[Collection entries]
----
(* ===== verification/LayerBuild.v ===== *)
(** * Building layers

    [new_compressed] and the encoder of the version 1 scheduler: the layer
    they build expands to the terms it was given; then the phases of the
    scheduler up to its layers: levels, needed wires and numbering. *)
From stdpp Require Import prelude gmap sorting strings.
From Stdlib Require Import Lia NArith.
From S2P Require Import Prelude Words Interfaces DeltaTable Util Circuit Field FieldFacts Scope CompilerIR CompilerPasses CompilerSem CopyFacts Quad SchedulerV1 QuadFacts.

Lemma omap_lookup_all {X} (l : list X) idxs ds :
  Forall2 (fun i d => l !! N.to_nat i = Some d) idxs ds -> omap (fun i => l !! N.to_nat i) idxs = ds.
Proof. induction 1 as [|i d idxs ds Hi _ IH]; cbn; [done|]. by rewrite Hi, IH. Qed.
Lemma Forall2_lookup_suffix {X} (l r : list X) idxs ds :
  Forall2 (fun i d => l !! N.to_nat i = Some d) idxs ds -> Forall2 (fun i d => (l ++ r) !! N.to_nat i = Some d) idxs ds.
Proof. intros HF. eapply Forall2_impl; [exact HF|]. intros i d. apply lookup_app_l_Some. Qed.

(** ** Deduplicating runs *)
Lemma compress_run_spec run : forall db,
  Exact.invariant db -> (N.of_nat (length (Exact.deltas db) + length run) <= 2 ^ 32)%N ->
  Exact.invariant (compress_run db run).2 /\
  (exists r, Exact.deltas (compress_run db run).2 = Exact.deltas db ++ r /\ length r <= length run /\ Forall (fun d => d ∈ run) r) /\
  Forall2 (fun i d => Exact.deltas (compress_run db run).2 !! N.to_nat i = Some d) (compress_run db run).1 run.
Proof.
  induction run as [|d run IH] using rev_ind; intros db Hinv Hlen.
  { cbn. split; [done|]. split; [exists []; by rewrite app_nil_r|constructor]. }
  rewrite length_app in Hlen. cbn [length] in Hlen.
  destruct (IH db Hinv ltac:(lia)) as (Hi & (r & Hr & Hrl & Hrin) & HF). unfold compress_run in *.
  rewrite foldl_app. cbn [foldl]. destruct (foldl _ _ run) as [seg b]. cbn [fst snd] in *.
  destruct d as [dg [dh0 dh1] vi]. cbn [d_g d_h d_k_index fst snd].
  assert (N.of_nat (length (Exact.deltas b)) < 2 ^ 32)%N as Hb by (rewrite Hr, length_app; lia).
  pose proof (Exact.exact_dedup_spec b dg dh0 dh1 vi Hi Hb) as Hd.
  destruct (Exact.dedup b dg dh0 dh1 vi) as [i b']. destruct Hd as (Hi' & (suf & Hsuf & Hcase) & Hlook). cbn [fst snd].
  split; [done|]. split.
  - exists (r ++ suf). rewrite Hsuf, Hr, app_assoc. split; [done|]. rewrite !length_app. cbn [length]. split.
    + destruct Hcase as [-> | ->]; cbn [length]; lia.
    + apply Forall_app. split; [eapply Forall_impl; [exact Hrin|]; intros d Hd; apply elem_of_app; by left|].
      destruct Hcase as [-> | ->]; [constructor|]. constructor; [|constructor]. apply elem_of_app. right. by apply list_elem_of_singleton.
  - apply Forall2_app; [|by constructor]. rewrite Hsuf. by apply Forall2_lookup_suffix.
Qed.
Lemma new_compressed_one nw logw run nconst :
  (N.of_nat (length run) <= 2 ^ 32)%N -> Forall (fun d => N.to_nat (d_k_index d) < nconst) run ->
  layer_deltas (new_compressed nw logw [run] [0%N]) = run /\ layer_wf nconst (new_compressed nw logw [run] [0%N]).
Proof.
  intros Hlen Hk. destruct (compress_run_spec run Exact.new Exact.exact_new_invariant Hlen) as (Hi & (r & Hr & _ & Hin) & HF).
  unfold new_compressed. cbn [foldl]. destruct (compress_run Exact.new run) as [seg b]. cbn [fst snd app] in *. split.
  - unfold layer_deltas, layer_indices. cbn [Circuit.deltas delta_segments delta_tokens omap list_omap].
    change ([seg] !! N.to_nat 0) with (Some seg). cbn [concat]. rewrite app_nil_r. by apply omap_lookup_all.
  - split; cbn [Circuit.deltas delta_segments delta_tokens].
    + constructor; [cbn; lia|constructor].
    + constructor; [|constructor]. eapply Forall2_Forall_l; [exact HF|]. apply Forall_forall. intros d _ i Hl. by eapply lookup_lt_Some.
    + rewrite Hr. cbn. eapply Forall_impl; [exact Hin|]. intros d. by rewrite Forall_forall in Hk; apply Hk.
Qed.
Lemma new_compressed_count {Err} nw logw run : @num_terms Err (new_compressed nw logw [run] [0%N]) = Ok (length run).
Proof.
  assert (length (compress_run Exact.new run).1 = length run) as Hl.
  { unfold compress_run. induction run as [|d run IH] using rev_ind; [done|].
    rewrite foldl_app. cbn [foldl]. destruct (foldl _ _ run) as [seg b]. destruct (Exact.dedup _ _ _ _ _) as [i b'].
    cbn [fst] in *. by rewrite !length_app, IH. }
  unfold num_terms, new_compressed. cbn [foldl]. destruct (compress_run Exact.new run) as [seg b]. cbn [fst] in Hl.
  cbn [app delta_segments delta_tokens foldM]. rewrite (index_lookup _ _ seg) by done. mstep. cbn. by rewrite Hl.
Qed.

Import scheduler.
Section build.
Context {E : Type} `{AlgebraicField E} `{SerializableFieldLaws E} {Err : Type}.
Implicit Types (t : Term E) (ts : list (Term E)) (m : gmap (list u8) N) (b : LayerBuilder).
----
* _Task requirements_
Every line above with the string "Hrin" in it needs to be copied.

* _Task output_
  destruct (IH db Hinv ltac:(lia)) as (Hi & (r & Hr & Hrl & Hrin) & HF). unfold compress_run in *.
    + apply Forall_app. split; [eapply Forall_impl; [exact Hrin|]; intros d Hd; apply elem_of_app; by left|].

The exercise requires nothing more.